En particular, el producto tiende a acumularse en el centro de las mejillas y junto a la nariz, haciendo que los poros se vean más prominentes, y con el tiempo, da la sensación de que se forman grumos.
Así que últimamente, en lugar de aplicar la borla directamente sobre mi rostro, primero la extiendo un poco en el dorso de mi mano antes de usarla.
Tomas la cantidad que viene en la borla, la extiendes suavemente sobre el dorso de la mano para distribuirla uniformemente y luego la aplicas en tu rostro.
De esta forma, el producto no se acumula en un solo lugar, por lo que el acabado queda mucho más fino y natural.
Noté una gran diferencia, especialmente en zonas donde se acumula fácilmente, como alrededor de la nariz o debajo de los ojos.
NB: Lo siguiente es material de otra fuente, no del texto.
(* ===== verification/ShellParser.v ===== *)
(** * Parsing a shell command (lib/policy/shell_parser.c, dispatch)

    The entry points that choose a tokenizer, and the properties of parsed
    commands that hold for all of them. *)

From S2P Require Import Prelude CString ShellBase ShellLex ShellPosix ShellCmd ShellPs.
Local Open Scope bool_scope.

Definition parse_shell_command_for_type (command : cstr) (type : ShellType)
    : option ParsedShellCommand :=
  if (MAX_COMMAND_LENGTH <? Z.of_nat (length command))%Z then None
  else match type with
       | SHELL_TYPE_CMD => parse_cmd_shell command
       | SHELL_TYPE_POWERSHELL => parse_powershell command
       | SHELL_TYPE_POSIX | SHELL_TYPE_UNKNOWN => parse_posix_shell command
       end.

Definition parse_shell_command (env_SHELL : option cstr) (command : cstr)
    : option ParsedShellCommand :=
  parse_shell_command_for_type command (detect_shell_type env_SHELL).

(** ** The specification of all three tokenizers *)

Definition matchable (type : ShellType) (command : cstr) : bool :=
  match type with
  | SHELL_TYPE_CMD => cmd_matchable command
  | SHELL_TYPE_POWERSHELL => ps_matchable command
  | SHELL_TYPE_POSIX | SHELL_TYPE_UNKNOWN => posix_matchable command
  end.

Lemma parse_for_type_safe command type p :
  parse_shell_command_for_type command type = Some p ->
  shell_command_is_safe_for_matching p = matchable type command.
Proof.
  unfold parse_shell_command_for_type, matchable.
  destruct (Z.ltb_spec MAX_COMMAND_LENGTH (Z.of_nat (length command))) as [|Hlen]; [done|].
  intros Hp. destruct type;
    [destruct (posix_safe_exact' command Hlen) as (p' & Hp' & Hs)
    |destruct (cmd_safe_exact' command Hlen) as (p' & Hp' & Hs)
    |destruct (ps_safe_exact' command Hlen) as (p' & Hp' & Hs)
    |destruct (posix_safe_exact' command Hlen) as (p' & Hp' & Hs)]; congruence.
Qed.

Lemma parse_for_type_total command type :
  (Z.of_nat (length command) <= MAX_COMMAND_LENGTH)%Z <->
  is_Some (parse_shell_command_for_type command type).
Proof.
  unfold parse_shell_command_for_type.
  destruct (Z.ltb_spec MAX_COMMAND_LENGTH (Z.of_nat (length command))) as [|Hlen].
  - split; [lia|by intros []].
  - split; [intros _|done].
    destruct type;
      [destruct (posix_safe_exact' command Hlen) as (p' & -> & _)
      |destruct (cmd_safe_exact' command Hlen) as (p' & -> & _)
      |destruct (ps_safe_exact' command Hlen) as (p' & -> & _)
      |destruct (posix_safe_exact' command Hlen) as (p' & -> & _)]; done.
Qed.

(** ** Prefix matching *)

Lemma tokens_match_true toks prefix :
  tokens_match toks prefix = true <-> exists rest, toks = prefix ++ rest.
Proof.
  revert toks; induction prefix as [|x prefix IH]; intros toks; simpl.
  - split; [by exists toks|done].
  - destruct toks as [|t toks]; [split; [done|by intros [? ?]]|].
    rewrite andb_true_iff, IH, streq_true. naive_solver.
Qed.

Lemma matches_prefix_true p prefix :
  shell_command_matches_prefix p prefix = true <->
  prefix <> [] /\ shell_command_is_safe_for_matching p = true /\
  exists rest, tokens p = prefix ++ rest.
Proof.
  unfold shell_command_matches_prefix, shell_command_is_safe_for_matching, token_count.
  destruct prefix as [|x prefix]; [naive_solver|].
  destruct (has_chain p || has_pipe p || has_subshell p || has_redirect p);
    cbn [orb negb]; [naive_solver|].
  destruct (is_dangerous p); cbn [negb]; [naive_solver|].
  rewrite <- tokens_match_true.
  destruct (Nat.ltb_spec (length (tokens p)) (length (x :: prefix))) as [Hlt|Hge].
  - split; [done|]. intros (_ & _ & (rest & Hr)%tokens_match_true).
    rewrite Hr in Hlt. rewrite length_app in Hlt. lia.
  - split; [by intros H|by intros (_ & _ & H)].
Qed.

(** ** Token sizes *)

(** Each iteration moves at most one character to the buffer or the tokens. *)
Lemma flush_size s : length (buf (flush s).1) + length (concat (opt_list (flush s).2)) = length (buf s).
Proof. unfold flush. destruct (buf s) eqn:E; simpl; rewrite ?E, ?app_nil_r; simpl; lia. Qed.

Lemma flush_word_size s :
  length (buf (flush_word s).1) + length (concat (opt_list (flush_word s).2)) = length (buf s).
Proof.
  unfold flush_word. destruct (buf s) eqn:E, (had_quotes s); simpl; rewrite ?E, ?app_nil_r; simpl; lia.
Qed.

Lemma buf_push c s : length (buf (push c s)) = S (length (buf s)).
Proof. simpl. rewrite length_app. simpl. lia. Qed.

Ltac step_size :=
  repeat match goal with
  | |- context [flush ?s] => pose proof (flush_size s); generalize dependent (flush s); intros
  | |- context [flush_word ?s] =>
      pose proof (flush_word_size s); generalize dependent (flush_word s); intros
  end; cbn -[push] in *; rewrite ?buf_push in *; cbn -[push] in *; lia.

Definition step_bounded (step : StepFun) : Prop := forall s c p,
  length (buf (step s c p).1.1) + length (concat (opt_list (step s c p).1.2)) <=
  S (length (buf s)).

Lemma posix_step_bounded : step_bounded posix_step.
Proof. intros s c p. unfold posix_step, posix_meta_flags. split_ifs; cbn [fst snd]; step_size. Qed.

Lemma cmd_step_bounded : step_bounded cmd_step.
Proof. intros s c p. unfold cmd_step, cmd_meta_flags. split_ifs; cbn [fst snd]; step_size. Qed.

Lemma ps_step_bounded : step_bounded ps_step.
Proof. intros s c p. unfold ps_step, ps_meta_flags. split_ifs; cbn [fst snd]; step_size. Qed.

(** The step function of each tokenizer. *)
Definition step_of (type : ShellType) : StepFun :=
  match type with
  | SHELL_TYPE_CMD => cmd_step
  | SHELL_TYPE_POWERSHELL => ps_step
  | SHELL_TYPE_POSIX | SHELL_TYPE_UNKNOWN => posix_step
  end.

Lemma step_of_bounded type : step_bounded (step_of type).
Proof.
  destruct type; [apply posix_step_bounded|apply cmd_step_bounded|apply ps_step_bounded|
                  apply posix_step_bounded].
Qed.

(** One iteration of the loop as a transition: state, tokens so far, text left. *)
Inductive lex_iter (step : StepFun) :
    LexState * list cstr * cstr -> LexState * list cstr * cstr -> Prop :=
| iter_one s ts c p s' t :
    step s c p = ((s', t), false) -> lex_iter step (s, ts, c :: p) (s', ts ++ opt_list t, p)
| iter_two s ts c d p s' t :
    step s c (d :: p) = ((s', t), true) ->
    lex_iter step (s, ts, c :: d :: p) (s', ts ++ opt_list t, p)
| iter_end s ts c s' t :
    step s c [] = ((s', t), true) -> lex_iter step (s, ts, [c]) (s', ts ++ opt_list t, []).

Definition lex_reachable (type : ShellType) (command : cstr) : LexState * list cstr * cstr -> Prop :=
  rtc (lex_iter (step_of type)) (lex_init, [], command).

(** The buffer, the finished tokens and the text left never exceed the command. *)
Definition within (n : nat) (x : LexState * list cstr * cstr) : Prop :=
  length (buf x.1.1) + length (concat x.1.2) + length x.2 <= n.

Lemma lex_iter_within step n x y :
  step_bounded step -> lex_iter step x y -> within n x -> within n y.
Proof.
  unfold within. intros Hb Hi; inversion Hi as [s ts c p s' t E|s ts c d p s' t E|s ts c s' t E];
    subst; cbn [fst snd length]; rewrite ?concat_app, ?length_app;
    [pose proof (Hb s c p) as H|pose proof (Hb s c (d :: p)) as H|pose proof (Hb s c []) as H];
    rewrite E in H; cbn [fst snd] in H; lia.
Qed.

Lemma lex_pure_reaches step p s ts :
  exists s' ts', lex_pure step s ts p = (s', ts') /\ rtc (lex_iter step) (s, ts, p) (s', ts', []).
Proof.
  revert s ts. induction p as [|c|c d p IH IH2] using text_ind; intros s ts.
  - by exists s, ts.
  - simpl. destruct (step s c []) as [[s' t] skip] eqn:E. exists s', (ts ++ opt_list t).
    destruct skip; (split; [done|]); apply rtc_once; by constructor.
  - remember (d :: p) as q eqn:Hq. simpl. destruct (step s c q) as [[s' t] skip] eqn:E. subst q.
    destruct skip.
    + destruct (IH s' (ts ++ opt_list t)) as (s2 & ts2 & -> & Hr). exists s2, ts2.
      split; [done|]. eapply rtc_l; [by apply iter_two|done].
    + destruct (IH2 s' (ts ++ opt_list t)) as (s2 & ts2 & -> & Hr). exists s2, ts2.
      split; [done|]. eapply rtc_l; [by apply iter_one|done].
Qed.

(** ** Properties *)

(** The token buffer of strlen(command) + 1 bytes is never overrun: in
    every state the loop reaches, the characters in the buffer, those in
    finished tokens and those still to read add up to at most the length of
    the command, for all three tokenizers; and the loop does reach the end. *)
Theorem token_buffer_in_bounds type command :
  (forall s ts rest, lex_reachable type command (s, ts, rest) ->
     length (buf s) + length (concat ts) + length rest <= length command) /\
  (exists s ts, lex_reachable type command (s, ts, []) /\
     lex_pure (step_of type) lex_init [] command = (s, ts)).
Proof.
  split.
  - intros s ts rest Hr. apply (rtc_ind_r (within (length command)) _) in Hr; [done|by unfold within|].
    intros y z _ Hi Hy. by apply (lex_iter_within (step_of type) _ y z (step_of_bounded type)).
  - destruct (lex_pure_reaches (step_of type) command lex_init []) as (s & ts & ? & ?). eauto.
Qed.

(** C19: The tokenizers accept exactly the commands within the length limit, and the
    verdict that decides whether an allowlist may speak is exact: for the shell chosen,
    the parsed command is safe for matching exactly when its text is [matchable], by a
    specification over characters for each of the three syntaxes. For POSIX this means:
    only ASCII, no ; | & ( ) < > ` and no $ with an opening parenthesis outside quotes,
    no backslash outside single quotes, no $ before a single quote, both quotes closed,
    no dangerous pattern. For cmd.exe: only ASCII, no percent sign, no & | < > ^ outside
    double quotes, which are closed, no dangerous pattern. For PowerShell, a backtick
    in double quotes escaping one character: only ASCII, none of ; | & ( ) { } $ ` > <
    and no dot that starts an expression and is followed by a blank outside quotes, no
    $ inside double quotes, quotes closed, no dangerous pattern. What this
    leaves out is safe for the code although a POSIX shell expands it: a substitution
    inside double quotes, a variable, a second line ([expansions_left_out]). *)
Theorem tokenizers_exact type command :
  ((Z.of_nat (length command) <= MAX_COMMAND_LENGTH)%Z <-> is_Some (parse_shell_command_for_type command type)) /\
  forall p, parse_shell_command_for_type command type = Some p ->
    shell_command_is_safe_for_matching p = matchable type command.
Proof. split; [apply parse_for_type_total|apply parse_for_type_safe]. Qed.

(** Three commands in which a POSIX shell expands something or runs a second command. *)
Example expansions_left_out :
  map (fun command => shell_command_is_safe_for_matching <$> parse_shell_command_for_type command SHELL_TYPE_POSIX)
    [cs "echo " ++ DQ :: cs "$(cmd)" ++ [DQ]; cs "ls $HOME"; cs "ls" ++ "010"%char :: cs "cmd"] =
  [Some true; Some true; Some true].
Proof. vm_compute. reflexivity. Qed.

(** An allowlist prefix matches a parsed command exactly when the prefix
    is not empty, the text of the command is matchable for its shell (no live
    operator, expansion, escape, unbalanced quote or dangerous pattern), and
    the prefix is an initial segment of the tokens. *)
Theorem matches_prefix_exact type command p prefix :
  parse_shell_command_for_type command type = Some p ->
  shell_command_matches_prefix p prefix = true <->
  prefix <> [] /\ matchable type command = true /\ exists rest, tokens p = prefix ++ rest.
Proof.
  intros Hp. rewrite matches_prefix_true. by rewrite (parse_for_type_safe command type p Hp).
Qed.

Definition sample_command : cstr := cs "git status -s".
Definition sample_parsed : ParsedShellCommand :=
  mkParsed [cs "git"; cs "status"; cs "-s"] false false false false false SHELL_TYPE_POSIX.

Lemma matches_prefix_exact_witness :
  parse_shell_command_for_type sample_command SHELL_TYPE_POSIX = Some sample_parsed /\
  shell_command_matches_prefix sample_parsed [cs "git"; cs "status"] = true.
Proof.
  assert (parse_shell_command_for_type sample_command SHELL_TYPE_POSIX = Some sample_parsed)
    as Hp by (vm_compute; reflexivity).
  split; [exact Hp|].
  apply (matches_prefix_exact SHELL_TYPE_POSIX sample_command sample_parsed _ Hp).
  split; [discriminate|]. split; [vm_compute; reflexivity|].
  exists [cs "-s"]. reflexivity.
Defined.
Antes, tenía la sensación de que se espesaba rápidamente incluso cuando me retocaba el maquillaje, pero ahora se mantiene mucho más uniforme incluso cuando lo aplico varias veces.
Reduce la sensación de que mi piel se ve congestionada incluso cuando me tomo fotos, por lo que es uno de los métodos que más utilizo últimamente.
No es una técnica especialmente novedosa, pero es una costumbre que sigo practicando porque la diferencia en los resultados del maquillaje es muy evidente.